(Beginning of LISTED RECORDS)

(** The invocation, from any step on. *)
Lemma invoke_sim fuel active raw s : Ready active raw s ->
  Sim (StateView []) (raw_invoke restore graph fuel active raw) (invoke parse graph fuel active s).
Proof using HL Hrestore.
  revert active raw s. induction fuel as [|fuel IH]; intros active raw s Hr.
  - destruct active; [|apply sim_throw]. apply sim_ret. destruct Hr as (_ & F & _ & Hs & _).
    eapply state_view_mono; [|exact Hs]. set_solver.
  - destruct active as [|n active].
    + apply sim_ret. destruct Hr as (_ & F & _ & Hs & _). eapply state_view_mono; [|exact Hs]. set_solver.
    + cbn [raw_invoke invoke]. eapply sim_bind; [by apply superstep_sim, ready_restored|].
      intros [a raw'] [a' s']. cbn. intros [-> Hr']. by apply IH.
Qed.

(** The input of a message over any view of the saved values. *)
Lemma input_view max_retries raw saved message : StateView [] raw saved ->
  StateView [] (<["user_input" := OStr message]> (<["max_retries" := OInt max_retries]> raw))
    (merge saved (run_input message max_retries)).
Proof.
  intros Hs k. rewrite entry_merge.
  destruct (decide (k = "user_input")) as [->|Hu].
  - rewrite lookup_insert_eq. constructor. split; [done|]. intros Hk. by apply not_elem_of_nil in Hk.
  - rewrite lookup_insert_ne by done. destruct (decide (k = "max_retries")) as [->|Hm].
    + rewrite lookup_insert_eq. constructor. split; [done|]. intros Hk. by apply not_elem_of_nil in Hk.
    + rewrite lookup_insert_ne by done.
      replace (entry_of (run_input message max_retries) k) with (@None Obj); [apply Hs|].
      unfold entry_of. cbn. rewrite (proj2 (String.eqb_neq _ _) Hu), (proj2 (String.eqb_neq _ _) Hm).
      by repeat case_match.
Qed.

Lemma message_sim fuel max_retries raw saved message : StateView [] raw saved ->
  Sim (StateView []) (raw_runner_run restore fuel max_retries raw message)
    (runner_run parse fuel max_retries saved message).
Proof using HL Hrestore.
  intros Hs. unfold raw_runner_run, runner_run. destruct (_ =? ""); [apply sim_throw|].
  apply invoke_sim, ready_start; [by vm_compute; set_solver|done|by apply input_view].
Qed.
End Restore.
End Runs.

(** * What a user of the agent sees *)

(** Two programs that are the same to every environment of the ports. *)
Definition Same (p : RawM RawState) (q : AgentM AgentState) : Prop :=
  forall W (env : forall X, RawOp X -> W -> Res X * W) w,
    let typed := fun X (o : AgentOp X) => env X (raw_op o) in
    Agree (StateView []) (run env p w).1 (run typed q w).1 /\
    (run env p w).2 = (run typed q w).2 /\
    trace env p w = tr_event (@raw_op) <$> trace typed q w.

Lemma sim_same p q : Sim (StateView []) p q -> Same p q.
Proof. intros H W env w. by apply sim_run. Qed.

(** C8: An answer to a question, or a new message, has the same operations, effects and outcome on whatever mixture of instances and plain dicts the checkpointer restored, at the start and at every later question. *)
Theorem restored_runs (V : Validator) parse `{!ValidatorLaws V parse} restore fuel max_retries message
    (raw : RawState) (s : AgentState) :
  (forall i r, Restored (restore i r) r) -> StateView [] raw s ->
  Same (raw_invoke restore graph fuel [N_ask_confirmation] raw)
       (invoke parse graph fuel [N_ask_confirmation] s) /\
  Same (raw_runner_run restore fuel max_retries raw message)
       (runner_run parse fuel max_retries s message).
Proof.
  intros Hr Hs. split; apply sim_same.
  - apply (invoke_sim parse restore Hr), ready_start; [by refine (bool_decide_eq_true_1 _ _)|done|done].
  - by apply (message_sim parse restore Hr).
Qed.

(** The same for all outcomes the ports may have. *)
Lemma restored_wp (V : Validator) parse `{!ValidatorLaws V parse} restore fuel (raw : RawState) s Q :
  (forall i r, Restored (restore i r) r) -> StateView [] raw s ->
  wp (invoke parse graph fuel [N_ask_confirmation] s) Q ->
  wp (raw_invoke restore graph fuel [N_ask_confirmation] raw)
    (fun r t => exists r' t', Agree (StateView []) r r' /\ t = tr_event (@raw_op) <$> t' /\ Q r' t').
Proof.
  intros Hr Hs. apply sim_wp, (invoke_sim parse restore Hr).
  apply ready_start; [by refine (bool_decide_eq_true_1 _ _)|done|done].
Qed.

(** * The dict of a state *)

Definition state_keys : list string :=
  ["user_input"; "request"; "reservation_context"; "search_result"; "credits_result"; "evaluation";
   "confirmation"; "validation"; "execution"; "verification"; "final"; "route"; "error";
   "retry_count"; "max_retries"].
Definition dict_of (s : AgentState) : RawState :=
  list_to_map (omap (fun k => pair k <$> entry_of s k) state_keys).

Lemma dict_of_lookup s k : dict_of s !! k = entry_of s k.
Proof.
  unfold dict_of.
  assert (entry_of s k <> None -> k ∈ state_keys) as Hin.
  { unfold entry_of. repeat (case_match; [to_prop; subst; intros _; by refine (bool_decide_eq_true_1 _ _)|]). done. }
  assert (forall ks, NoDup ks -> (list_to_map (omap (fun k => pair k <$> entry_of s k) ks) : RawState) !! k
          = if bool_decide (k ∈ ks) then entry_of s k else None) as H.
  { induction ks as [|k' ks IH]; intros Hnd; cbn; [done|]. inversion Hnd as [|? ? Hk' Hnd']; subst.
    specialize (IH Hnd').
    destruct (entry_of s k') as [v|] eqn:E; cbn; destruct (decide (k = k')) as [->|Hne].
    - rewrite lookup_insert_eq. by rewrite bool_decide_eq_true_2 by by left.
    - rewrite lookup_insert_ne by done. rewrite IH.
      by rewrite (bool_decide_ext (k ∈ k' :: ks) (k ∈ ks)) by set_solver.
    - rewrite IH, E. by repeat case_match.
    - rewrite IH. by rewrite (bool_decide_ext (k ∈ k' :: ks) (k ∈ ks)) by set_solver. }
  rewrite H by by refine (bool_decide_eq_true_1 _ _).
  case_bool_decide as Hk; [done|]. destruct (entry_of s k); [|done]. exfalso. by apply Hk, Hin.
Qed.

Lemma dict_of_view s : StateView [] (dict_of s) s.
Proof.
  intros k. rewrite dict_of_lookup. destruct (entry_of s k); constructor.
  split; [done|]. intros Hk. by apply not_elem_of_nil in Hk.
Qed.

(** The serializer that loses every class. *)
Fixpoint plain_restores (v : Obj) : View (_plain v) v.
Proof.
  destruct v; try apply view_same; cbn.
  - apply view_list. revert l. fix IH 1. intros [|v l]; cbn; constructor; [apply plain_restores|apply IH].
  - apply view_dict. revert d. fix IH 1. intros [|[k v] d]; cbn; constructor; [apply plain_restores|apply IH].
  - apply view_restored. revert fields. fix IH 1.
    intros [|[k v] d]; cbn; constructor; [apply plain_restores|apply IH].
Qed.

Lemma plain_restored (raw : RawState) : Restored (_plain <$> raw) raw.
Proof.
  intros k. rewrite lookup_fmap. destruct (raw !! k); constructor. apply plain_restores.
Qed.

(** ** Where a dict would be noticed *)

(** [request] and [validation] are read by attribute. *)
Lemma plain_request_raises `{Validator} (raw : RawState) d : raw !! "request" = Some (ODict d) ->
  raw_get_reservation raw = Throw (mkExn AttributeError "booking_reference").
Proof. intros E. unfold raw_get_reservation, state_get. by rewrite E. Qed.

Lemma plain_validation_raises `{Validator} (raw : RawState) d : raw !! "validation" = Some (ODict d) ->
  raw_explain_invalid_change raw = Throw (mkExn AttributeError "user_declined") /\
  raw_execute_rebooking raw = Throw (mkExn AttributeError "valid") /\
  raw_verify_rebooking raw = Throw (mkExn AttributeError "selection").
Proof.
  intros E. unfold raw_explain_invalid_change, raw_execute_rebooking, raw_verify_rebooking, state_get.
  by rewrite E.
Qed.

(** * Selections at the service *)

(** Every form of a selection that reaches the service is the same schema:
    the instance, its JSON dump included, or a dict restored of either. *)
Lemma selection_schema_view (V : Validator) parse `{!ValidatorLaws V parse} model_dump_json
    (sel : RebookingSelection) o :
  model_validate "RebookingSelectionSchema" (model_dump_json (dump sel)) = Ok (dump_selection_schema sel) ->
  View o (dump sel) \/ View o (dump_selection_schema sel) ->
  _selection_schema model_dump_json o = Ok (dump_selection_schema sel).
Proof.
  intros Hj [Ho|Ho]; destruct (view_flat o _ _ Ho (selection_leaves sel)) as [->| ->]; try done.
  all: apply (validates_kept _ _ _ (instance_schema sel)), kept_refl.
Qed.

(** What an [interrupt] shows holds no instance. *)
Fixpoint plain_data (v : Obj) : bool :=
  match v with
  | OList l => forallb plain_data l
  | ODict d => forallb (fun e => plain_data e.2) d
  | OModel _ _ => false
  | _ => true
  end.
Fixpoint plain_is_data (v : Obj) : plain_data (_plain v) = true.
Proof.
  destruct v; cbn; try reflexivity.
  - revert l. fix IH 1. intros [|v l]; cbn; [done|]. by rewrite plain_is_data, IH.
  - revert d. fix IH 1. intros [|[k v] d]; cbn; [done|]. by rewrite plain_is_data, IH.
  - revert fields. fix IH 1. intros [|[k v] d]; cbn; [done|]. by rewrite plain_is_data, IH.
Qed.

(End of LISTED RECORDS)
(Beginning of LISTED RECORDS)

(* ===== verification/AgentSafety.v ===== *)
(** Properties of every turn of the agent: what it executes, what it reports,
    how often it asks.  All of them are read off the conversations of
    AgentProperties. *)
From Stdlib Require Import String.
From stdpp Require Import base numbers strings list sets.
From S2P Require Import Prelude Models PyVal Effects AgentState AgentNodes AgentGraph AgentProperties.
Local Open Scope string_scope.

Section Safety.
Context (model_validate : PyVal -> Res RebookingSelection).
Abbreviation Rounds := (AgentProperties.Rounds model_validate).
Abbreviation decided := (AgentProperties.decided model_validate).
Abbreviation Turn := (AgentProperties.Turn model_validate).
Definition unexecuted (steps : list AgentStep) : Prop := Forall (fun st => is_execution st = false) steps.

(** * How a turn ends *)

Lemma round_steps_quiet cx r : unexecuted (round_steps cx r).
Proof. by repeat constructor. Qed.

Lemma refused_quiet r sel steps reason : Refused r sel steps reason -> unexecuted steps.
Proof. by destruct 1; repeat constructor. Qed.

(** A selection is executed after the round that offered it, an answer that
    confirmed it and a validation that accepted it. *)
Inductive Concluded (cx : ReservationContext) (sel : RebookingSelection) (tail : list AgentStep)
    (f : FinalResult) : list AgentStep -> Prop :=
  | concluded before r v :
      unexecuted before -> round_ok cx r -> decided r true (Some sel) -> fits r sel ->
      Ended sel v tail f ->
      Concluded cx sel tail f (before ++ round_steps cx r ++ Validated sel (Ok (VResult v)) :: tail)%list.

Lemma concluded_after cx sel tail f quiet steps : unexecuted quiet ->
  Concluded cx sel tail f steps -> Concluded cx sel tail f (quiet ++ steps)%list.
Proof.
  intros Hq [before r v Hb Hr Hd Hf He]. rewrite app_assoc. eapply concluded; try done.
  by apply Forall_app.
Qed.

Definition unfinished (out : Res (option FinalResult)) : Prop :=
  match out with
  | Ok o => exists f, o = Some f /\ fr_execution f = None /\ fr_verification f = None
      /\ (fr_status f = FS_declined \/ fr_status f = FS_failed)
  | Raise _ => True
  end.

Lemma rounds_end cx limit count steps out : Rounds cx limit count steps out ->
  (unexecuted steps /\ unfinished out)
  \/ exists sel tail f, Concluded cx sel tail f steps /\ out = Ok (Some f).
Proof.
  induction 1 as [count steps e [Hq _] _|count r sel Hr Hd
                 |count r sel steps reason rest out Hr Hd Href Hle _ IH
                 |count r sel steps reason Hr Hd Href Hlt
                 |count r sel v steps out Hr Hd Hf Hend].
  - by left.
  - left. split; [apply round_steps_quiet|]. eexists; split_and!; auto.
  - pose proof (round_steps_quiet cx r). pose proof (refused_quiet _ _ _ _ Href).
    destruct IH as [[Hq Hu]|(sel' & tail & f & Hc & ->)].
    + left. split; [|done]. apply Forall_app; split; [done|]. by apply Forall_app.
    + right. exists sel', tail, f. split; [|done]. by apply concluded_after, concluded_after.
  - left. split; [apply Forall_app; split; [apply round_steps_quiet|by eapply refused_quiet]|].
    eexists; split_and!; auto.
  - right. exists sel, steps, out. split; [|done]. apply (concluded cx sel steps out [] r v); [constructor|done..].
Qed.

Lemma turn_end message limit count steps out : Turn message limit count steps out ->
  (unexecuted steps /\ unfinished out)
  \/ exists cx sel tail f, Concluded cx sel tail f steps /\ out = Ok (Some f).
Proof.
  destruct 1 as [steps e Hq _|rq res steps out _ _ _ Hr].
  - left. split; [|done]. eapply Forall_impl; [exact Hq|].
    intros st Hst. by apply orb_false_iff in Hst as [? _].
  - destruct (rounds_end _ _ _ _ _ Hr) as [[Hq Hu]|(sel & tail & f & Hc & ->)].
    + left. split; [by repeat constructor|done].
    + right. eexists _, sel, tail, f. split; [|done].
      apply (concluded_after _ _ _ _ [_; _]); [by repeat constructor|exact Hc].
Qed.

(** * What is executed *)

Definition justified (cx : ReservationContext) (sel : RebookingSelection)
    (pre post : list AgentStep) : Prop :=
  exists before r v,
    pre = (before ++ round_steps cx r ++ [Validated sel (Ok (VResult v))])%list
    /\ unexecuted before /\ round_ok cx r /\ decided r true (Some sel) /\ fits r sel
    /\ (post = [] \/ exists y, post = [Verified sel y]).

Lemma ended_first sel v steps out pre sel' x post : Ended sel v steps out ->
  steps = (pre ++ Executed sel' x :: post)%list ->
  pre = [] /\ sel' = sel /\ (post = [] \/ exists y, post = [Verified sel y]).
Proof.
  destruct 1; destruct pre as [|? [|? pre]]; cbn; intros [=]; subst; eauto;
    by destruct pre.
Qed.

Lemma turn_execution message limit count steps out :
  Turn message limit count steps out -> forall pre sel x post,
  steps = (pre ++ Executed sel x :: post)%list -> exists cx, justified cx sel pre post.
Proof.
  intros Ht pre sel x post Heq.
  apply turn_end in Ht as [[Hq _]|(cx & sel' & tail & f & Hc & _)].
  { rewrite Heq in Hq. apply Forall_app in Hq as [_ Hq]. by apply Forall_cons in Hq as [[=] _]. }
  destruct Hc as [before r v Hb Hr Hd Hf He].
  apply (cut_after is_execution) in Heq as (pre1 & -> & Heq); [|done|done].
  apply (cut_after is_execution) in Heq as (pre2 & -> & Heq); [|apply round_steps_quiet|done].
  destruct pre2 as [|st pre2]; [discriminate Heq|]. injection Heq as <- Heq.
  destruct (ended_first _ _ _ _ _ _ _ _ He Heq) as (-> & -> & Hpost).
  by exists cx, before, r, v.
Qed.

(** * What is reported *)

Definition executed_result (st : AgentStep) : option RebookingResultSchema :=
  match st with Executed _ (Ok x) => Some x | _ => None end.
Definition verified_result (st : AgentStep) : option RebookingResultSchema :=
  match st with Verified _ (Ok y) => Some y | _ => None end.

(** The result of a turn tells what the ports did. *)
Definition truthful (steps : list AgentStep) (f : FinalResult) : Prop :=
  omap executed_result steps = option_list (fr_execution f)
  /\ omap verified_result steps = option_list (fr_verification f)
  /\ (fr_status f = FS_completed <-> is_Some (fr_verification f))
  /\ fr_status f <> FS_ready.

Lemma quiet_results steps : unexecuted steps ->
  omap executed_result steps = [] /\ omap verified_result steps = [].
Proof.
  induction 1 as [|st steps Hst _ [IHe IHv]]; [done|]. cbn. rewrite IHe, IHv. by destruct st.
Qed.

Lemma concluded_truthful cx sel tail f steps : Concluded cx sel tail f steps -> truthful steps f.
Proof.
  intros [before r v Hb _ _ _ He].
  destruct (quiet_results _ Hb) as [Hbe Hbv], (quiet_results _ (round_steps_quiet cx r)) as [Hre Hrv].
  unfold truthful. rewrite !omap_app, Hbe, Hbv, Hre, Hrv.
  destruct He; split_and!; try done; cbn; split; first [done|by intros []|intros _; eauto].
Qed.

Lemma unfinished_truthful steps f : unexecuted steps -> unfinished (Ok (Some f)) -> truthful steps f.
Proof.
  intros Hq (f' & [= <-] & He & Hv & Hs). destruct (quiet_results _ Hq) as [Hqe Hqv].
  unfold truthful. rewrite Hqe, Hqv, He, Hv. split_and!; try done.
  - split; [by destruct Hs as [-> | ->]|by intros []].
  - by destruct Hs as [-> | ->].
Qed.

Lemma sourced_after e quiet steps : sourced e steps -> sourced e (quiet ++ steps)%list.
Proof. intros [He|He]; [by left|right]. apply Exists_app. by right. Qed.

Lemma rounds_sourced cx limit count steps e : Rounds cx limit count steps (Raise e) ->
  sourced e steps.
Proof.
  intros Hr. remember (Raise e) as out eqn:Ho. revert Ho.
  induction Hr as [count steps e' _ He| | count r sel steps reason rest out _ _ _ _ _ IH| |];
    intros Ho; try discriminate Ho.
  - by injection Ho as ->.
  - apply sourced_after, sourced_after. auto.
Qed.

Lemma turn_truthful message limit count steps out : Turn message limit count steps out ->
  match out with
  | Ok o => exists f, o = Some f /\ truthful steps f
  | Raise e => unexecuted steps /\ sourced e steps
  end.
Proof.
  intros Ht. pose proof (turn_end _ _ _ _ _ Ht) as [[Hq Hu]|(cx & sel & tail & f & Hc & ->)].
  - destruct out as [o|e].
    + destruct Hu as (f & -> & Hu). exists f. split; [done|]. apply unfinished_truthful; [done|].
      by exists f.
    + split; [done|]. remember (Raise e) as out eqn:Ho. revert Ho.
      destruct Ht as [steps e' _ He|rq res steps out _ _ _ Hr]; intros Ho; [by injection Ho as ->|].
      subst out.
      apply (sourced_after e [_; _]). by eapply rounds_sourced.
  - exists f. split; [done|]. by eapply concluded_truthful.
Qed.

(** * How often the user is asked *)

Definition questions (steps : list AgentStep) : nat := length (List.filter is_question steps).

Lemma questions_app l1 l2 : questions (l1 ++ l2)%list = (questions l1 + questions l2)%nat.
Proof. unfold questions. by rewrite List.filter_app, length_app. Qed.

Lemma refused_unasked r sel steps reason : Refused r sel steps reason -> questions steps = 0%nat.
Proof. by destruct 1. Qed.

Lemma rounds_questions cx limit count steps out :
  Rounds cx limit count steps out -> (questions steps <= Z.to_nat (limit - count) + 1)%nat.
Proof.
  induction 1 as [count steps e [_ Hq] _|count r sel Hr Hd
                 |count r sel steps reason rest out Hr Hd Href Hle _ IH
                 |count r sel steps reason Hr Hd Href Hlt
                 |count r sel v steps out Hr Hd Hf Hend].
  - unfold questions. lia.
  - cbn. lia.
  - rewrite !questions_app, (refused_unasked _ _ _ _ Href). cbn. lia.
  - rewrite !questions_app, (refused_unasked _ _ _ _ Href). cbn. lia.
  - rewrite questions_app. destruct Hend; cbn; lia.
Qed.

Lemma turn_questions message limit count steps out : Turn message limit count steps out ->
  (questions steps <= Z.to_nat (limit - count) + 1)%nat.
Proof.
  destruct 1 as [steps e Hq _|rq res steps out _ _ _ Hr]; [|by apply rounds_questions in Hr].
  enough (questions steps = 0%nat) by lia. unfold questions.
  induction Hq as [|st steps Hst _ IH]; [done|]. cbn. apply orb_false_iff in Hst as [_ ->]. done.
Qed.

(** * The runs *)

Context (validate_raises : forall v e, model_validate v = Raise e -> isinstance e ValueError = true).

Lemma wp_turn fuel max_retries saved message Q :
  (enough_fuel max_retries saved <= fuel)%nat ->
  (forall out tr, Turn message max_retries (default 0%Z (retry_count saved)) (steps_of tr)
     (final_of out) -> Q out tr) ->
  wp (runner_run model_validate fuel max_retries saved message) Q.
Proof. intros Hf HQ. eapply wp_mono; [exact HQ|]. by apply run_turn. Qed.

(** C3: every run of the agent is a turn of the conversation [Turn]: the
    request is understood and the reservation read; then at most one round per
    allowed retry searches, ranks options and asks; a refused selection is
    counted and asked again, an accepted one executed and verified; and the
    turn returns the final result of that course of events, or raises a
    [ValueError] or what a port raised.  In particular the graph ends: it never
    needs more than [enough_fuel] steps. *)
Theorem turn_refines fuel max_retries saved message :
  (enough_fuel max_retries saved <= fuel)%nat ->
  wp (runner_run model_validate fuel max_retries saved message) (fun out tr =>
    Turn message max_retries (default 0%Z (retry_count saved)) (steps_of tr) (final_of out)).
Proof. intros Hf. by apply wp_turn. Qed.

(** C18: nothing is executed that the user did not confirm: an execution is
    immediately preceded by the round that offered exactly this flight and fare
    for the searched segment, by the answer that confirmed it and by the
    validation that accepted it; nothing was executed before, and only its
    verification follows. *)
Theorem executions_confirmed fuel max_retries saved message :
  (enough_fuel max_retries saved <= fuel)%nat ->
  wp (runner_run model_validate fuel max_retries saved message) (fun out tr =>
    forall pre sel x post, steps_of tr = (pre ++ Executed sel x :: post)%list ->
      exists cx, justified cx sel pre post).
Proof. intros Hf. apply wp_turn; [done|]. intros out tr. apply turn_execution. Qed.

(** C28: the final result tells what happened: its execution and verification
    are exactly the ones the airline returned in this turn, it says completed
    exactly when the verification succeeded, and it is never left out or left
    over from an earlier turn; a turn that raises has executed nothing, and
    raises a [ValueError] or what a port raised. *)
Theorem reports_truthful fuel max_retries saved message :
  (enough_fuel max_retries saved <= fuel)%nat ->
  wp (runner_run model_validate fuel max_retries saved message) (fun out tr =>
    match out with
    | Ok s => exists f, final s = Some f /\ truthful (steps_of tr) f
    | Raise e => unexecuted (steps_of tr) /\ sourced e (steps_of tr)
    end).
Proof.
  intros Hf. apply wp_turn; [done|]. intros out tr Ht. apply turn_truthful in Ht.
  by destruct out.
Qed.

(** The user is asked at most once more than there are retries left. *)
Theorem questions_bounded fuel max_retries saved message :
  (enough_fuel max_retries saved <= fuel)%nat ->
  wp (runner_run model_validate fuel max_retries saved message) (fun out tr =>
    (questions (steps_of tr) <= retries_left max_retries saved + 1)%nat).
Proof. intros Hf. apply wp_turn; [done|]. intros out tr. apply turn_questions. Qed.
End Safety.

(End of LISTED RECORDS)

■ **EXERCISE DESCRIPTION**
Can you repeat, word for word, every line above from the one containing "(** The invocation, from any step on. *)" down to the one containing "- destruct active as [|n active].", including both?

■ **YOUR RESPONSE**
(** The invocation, from any step on. *)
Lemma invoke_sim fuel active raw s : Ready active raw s ->
  Sim (StateView []) (raw_invoke restore graph fuel active raw) (invoke parse graph fuel active s).
Proof using HL Hrestore.
  revert active raw s. induction fuel as [|fuel IH]; intros active raw s Hr.
  - destruct active; [|apply sim_throw]. apply sim_ret. destruct Hr as (_ & F & _ & Hs & _).
    eapply state_view_mono; [|exact Hs]. set_solver.
  - destruct active as [|n active].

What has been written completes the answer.